→ Exercise goal
Return every line from the one with "match v with" through the one with "(** The records", inclusive, exactly as it appears below.

→ Extracted material
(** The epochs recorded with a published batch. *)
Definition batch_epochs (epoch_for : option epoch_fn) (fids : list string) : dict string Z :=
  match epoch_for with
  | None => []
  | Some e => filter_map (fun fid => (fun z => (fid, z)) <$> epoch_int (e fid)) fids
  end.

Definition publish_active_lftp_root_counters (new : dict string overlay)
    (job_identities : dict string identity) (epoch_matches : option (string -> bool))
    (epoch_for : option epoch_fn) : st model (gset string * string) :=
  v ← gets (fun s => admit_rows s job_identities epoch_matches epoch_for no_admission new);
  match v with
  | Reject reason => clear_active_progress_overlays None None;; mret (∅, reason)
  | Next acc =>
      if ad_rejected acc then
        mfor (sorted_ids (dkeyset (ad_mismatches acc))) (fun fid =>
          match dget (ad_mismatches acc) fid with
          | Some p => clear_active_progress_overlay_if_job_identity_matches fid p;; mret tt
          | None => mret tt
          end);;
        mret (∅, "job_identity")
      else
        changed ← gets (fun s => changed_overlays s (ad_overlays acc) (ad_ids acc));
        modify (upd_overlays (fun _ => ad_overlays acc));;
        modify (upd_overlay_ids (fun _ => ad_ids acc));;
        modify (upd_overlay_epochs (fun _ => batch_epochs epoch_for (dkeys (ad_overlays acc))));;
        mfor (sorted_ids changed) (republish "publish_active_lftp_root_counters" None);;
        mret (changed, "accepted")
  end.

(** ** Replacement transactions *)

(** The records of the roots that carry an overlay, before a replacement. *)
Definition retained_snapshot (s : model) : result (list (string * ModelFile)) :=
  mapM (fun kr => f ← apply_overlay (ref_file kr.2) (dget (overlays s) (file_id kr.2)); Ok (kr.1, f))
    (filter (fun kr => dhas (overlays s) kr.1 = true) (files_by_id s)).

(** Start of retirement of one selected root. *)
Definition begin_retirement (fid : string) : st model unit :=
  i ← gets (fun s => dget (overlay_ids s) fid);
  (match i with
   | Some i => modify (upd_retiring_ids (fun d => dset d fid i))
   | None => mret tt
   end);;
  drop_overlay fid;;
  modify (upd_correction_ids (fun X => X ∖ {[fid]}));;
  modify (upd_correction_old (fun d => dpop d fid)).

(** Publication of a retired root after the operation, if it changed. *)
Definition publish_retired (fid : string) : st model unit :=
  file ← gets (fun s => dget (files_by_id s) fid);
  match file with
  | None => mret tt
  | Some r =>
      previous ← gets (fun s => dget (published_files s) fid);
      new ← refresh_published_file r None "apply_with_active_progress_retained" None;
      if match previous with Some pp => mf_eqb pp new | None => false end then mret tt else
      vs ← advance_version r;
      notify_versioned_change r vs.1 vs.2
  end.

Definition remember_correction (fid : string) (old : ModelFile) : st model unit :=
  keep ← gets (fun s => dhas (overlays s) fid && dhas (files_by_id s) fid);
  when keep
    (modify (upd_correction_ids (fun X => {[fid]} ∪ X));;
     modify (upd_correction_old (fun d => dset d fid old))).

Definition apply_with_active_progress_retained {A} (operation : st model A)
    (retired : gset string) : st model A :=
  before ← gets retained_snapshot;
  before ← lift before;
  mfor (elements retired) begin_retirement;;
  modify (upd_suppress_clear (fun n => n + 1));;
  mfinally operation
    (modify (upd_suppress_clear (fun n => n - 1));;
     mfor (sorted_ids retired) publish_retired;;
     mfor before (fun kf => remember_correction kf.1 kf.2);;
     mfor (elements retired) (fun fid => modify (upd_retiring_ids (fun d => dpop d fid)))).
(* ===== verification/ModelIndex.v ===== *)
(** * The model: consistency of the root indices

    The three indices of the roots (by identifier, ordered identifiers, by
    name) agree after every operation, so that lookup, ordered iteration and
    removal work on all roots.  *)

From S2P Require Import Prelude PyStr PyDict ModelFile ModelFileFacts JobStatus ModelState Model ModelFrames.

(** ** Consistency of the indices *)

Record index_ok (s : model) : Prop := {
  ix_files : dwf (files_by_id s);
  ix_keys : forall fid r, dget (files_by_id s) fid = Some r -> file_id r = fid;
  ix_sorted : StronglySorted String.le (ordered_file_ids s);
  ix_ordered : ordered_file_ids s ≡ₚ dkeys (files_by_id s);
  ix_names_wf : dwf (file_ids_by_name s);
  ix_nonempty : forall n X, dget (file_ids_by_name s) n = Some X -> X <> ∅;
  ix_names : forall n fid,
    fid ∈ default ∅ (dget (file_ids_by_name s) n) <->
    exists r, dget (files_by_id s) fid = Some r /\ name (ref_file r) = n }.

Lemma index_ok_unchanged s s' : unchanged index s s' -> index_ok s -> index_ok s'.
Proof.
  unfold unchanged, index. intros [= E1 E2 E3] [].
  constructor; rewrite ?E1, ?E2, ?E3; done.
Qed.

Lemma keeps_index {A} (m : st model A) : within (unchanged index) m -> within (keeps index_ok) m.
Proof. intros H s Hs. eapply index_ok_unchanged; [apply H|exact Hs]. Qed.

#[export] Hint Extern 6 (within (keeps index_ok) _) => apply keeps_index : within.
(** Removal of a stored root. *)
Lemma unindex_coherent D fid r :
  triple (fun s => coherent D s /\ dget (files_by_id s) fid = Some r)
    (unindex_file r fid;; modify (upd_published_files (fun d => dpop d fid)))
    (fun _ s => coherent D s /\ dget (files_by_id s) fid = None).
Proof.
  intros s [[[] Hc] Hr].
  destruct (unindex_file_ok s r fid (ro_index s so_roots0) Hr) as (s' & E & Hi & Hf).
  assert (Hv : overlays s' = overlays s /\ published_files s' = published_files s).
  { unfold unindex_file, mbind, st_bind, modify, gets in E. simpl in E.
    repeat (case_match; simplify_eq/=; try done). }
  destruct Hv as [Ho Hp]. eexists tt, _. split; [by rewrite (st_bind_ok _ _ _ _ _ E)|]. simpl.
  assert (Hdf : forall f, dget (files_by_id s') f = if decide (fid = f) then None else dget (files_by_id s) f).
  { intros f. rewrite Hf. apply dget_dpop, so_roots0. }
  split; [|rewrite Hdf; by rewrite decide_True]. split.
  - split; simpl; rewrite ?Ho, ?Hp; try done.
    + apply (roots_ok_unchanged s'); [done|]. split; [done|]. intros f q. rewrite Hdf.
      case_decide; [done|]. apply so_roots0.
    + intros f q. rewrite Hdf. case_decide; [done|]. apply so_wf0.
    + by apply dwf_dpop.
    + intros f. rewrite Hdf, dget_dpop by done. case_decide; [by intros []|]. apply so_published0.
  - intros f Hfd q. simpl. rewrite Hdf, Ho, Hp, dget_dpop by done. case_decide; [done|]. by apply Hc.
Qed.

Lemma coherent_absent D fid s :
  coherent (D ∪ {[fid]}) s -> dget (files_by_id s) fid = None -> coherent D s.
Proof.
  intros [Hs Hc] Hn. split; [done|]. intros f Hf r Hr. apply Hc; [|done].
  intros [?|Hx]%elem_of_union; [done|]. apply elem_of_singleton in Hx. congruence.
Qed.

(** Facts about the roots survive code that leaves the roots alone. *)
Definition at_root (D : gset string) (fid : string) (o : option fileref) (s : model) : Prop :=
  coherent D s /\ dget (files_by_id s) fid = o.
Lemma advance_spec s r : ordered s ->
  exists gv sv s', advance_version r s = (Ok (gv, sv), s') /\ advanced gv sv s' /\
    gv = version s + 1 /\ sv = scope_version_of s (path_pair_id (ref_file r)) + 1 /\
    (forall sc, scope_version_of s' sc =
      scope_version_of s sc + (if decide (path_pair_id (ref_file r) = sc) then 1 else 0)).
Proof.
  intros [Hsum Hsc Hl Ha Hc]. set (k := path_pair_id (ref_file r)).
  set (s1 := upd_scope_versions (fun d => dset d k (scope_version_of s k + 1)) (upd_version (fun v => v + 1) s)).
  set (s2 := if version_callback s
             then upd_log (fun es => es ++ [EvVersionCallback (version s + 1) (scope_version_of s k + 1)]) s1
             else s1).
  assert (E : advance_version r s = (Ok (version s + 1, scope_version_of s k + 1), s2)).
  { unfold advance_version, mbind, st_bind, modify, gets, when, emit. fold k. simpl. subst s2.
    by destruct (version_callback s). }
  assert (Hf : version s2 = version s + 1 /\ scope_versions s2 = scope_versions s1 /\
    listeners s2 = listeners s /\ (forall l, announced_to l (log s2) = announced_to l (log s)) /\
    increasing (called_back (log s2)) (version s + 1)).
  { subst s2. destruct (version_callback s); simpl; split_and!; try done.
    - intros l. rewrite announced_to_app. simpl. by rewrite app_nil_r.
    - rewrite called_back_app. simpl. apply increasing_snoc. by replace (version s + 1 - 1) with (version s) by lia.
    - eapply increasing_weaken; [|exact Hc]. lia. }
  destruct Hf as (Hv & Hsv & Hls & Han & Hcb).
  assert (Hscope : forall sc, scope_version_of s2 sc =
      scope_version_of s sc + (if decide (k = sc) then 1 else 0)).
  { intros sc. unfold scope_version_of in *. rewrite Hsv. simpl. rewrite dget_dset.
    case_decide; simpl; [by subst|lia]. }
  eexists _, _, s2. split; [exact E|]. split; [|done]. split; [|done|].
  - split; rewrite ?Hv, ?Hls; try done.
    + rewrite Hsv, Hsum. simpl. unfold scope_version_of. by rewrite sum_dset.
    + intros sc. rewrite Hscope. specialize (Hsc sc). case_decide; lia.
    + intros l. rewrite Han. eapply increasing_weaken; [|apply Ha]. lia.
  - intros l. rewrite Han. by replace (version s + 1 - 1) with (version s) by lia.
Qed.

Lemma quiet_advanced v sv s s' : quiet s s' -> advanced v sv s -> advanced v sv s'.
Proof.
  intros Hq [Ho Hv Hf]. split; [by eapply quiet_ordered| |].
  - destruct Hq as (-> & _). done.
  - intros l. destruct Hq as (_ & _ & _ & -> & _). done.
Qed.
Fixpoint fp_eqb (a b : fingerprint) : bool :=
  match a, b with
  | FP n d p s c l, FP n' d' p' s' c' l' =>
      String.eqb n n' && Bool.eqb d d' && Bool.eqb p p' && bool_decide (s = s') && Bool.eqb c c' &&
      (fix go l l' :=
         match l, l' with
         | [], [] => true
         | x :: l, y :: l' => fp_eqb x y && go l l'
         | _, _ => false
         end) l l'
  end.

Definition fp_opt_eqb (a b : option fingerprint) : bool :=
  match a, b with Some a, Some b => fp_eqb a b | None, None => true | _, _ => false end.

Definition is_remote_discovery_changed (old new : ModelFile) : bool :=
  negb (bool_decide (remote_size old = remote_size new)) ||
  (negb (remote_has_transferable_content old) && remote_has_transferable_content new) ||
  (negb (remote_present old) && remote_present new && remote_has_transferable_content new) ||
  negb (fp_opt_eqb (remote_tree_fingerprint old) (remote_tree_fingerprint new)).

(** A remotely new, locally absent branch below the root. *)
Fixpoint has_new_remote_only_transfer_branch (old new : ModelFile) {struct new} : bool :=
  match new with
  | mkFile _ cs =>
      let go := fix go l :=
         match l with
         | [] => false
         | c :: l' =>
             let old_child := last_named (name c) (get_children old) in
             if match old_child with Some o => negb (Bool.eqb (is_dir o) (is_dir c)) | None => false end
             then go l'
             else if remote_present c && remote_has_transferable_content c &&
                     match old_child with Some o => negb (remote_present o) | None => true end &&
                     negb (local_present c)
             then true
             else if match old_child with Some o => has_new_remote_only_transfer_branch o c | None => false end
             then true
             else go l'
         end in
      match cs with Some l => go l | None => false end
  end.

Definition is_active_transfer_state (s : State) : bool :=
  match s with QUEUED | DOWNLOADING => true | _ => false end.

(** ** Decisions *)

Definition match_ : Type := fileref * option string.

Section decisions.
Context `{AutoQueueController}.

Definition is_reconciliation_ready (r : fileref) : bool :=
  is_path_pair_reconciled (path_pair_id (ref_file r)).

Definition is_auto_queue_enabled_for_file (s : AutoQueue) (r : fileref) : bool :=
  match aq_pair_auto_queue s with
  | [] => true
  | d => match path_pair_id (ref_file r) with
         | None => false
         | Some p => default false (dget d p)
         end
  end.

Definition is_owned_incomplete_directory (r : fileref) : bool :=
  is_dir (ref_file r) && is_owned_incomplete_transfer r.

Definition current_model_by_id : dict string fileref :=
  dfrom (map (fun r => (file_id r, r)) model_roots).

...

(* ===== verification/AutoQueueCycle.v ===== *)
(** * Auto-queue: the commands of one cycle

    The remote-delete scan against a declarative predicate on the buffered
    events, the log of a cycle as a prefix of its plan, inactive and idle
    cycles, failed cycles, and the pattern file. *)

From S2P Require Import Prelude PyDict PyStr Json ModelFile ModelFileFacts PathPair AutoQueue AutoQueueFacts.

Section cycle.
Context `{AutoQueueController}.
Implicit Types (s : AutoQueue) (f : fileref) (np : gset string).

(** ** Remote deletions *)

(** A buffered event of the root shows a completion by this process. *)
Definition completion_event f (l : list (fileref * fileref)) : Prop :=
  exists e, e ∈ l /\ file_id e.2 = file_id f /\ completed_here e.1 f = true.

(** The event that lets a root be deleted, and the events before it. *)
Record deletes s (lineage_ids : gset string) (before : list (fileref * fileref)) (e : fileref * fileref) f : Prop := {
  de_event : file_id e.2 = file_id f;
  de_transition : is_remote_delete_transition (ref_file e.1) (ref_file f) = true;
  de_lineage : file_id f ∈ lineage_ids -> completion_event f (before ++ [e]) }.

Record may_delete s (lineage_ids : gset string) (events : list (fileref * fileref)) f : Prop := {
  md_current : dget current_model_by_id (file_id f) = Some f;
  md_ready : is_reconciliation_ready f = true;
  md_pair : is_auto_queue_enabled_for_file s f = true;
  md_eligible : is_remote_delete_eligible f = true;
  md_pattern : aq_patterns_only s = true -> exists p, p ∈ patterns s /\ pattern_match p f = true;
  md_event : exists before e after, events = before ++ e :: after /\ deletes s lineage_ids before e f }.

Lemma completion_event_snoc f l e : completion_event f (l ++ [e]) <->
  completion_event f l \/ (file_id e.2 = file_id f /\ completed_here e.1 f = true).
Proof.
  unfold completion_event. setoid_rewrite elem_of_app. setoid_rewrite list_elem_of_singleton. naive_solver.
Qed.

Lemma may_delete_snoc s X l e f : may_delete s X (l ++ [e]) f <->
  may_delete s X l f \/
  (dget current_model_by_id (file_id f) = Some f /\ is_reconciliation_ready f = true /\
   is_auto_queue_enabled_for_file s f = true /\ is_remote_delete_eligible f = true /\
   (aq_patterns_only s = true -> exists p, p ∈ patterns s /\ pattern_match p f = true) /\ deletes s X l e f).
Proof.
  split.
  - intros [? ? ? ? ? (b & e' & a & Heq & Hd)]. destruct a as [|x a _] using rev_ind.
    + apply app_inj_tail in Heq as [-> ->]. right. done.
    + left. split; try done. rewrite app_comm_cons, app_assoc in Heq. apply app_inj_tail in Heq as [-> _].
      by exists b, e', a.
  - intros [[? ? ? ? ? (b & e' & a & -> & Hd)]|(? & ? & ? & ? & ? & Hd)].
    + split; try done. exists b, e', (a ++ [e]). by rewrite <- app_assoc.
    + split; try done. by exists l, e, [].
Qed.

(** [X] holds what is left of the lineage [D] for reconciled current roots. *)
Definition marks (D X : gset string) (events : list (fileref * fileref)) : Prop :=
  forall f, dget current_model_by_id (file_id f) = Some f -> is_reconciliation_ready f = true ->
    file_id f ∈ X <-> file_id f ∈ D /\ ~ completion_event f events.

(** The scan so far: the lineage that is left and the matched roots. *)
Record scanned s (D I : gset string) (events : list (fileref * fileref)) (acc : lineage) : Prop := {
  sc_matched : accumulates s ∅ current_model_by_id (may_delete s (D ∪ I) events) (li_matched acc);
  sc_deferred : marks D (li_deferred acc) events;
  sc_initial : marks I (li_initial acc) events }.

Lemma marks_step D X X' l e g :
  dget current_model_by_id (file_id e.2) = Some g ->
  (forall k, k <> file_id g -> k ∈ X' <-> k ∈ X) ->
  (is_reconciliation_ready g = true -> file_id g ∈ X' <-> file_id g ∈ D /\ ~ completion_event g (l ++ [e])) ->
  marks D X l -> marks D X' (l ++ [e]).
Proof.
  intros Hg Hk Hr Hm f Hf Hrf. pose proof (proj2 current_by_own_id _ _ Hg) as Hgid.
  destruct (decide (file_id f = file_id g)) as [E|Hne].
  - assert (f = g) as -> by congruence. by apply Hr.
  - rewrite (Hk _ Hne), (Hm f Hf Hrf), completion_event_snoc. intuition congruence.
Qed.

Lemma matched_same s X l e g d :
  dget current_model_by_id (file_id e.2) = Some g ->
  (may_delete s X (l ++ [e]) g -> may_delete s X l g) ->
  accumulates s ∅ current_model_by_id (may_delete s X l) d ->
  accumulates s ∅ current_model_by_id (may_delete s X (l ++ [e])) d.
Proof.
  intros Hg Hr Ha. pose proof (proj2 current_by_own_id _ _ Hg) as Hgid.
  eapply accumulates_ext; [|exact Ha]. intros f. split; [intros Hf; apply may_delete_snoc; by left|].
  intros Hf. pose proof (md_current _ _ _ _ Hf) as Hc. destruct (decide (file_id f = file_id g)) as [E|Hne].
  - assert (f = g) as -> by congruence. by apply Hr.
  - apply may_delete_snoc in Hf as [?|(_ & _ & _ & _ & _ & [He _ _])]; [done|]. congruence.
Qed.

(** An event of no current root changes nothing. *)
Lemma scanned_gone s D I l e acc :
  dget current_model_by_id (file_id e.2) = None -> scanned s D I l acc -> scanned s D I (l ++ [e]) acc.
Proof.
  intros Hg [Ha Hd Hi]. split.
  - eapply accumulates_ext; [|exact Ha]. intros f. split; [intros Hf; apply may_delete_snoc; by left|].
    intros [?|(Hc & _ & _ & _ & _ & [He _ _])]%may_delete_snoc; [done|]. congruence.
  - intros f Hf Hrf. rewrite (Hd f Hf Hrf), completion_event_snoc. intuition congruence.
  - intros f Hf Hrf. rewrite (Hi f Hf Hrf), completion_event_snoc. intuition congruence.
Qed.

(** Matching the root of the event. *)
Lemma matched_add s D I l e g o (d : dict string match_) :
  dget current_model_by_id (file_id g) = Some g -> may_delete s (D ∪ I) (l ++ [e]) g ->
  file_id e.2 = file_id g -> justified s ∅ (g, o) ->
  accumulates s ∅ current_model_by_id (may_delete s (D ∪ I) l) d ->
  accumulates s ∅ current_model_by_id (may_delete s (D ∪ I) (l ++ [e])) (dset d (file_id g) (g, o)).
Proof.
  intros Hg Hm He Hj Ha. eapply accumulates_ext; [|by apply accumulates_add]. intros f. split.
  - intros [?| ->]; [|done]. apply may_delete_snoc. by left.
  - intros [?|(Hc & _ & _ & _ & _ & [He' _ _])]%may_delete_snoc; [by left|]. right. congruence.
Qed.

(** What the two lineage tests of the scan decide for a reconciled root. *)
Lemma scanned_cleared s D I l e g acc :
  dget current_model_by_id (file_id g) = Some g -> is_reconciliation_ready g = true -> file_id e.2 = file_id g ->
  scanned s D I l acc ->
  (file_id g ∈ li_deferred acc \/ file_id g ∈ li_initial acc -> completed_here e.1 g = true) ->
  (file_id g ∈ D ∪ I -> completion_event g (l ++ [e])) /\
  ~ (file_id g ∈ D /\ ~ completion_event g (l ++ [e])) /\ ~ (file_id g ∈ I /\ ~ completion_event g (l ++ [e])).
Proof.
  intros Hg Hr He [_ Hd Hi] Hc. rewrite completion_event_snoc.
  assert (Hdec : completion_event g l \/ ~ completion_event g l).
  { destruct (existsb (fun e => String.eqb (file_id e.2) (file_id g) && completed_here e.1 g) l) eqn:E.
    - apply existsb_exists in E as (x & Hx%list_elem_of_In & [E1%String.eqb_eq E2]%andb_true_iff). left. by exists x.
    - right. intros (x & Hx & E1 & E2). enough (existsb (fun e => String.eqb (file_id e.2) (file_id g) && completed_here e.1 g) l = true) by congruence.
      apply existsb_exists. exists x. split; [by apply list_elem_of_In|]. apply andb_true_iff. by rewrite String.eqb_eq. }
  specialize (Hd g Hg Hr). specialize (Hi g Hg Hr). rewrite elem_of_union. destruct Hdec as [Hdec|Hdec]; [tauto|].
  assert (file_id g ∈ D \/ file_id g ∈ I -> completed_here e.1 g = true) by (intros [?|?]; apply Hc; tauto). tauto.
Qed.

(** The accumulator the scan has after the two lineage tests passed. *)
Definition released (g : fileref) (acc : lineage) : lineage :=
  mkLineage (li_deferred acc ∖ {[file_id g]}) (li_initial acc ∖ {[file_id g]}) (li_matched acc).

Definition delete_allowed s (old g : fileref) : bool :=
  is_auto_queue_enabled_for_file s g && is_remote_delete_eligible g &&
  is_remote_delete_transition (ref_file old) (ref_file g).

→ Task solution
  match v with
  | Reject reason => clear_active_progress_overlays None None;; mret (∅, reason)
  | Next acc =>
      if ad_rejected acc then
        mfor (sorted_ids (dkeyset (ad_mismatches acc))) (fun fid =>
          match dget (ad_mismatches acc) fid with
          | Some p => clear_active_progress_overlay_if_job_identity_matches fid p;; mret tt
          | None => mret tt
          end);;
        mret (∅, "job_identity")
      else
        changed ← gets (fun s => changed_overlays s (ad_overlays acc) (ad_ids acc));
        modify (upd_overlays (fun _ => ad_overlays acc));;
        modify (upd_overlay_ids (fun _ => ad_ids acc));;
        modify (upd_overlay_epochs (fun _ => batch_epochs epoch_for (dkeys (ad_overlays acc))));;
        mfor (sorted_ids changed) (republish "publish_active_lftp_root_counters" None);;
        mret (changed, "accepted")
  end.

(** ** Replacement transactions *)

(** The records of the roots that carry an overlay, before a replacement. *)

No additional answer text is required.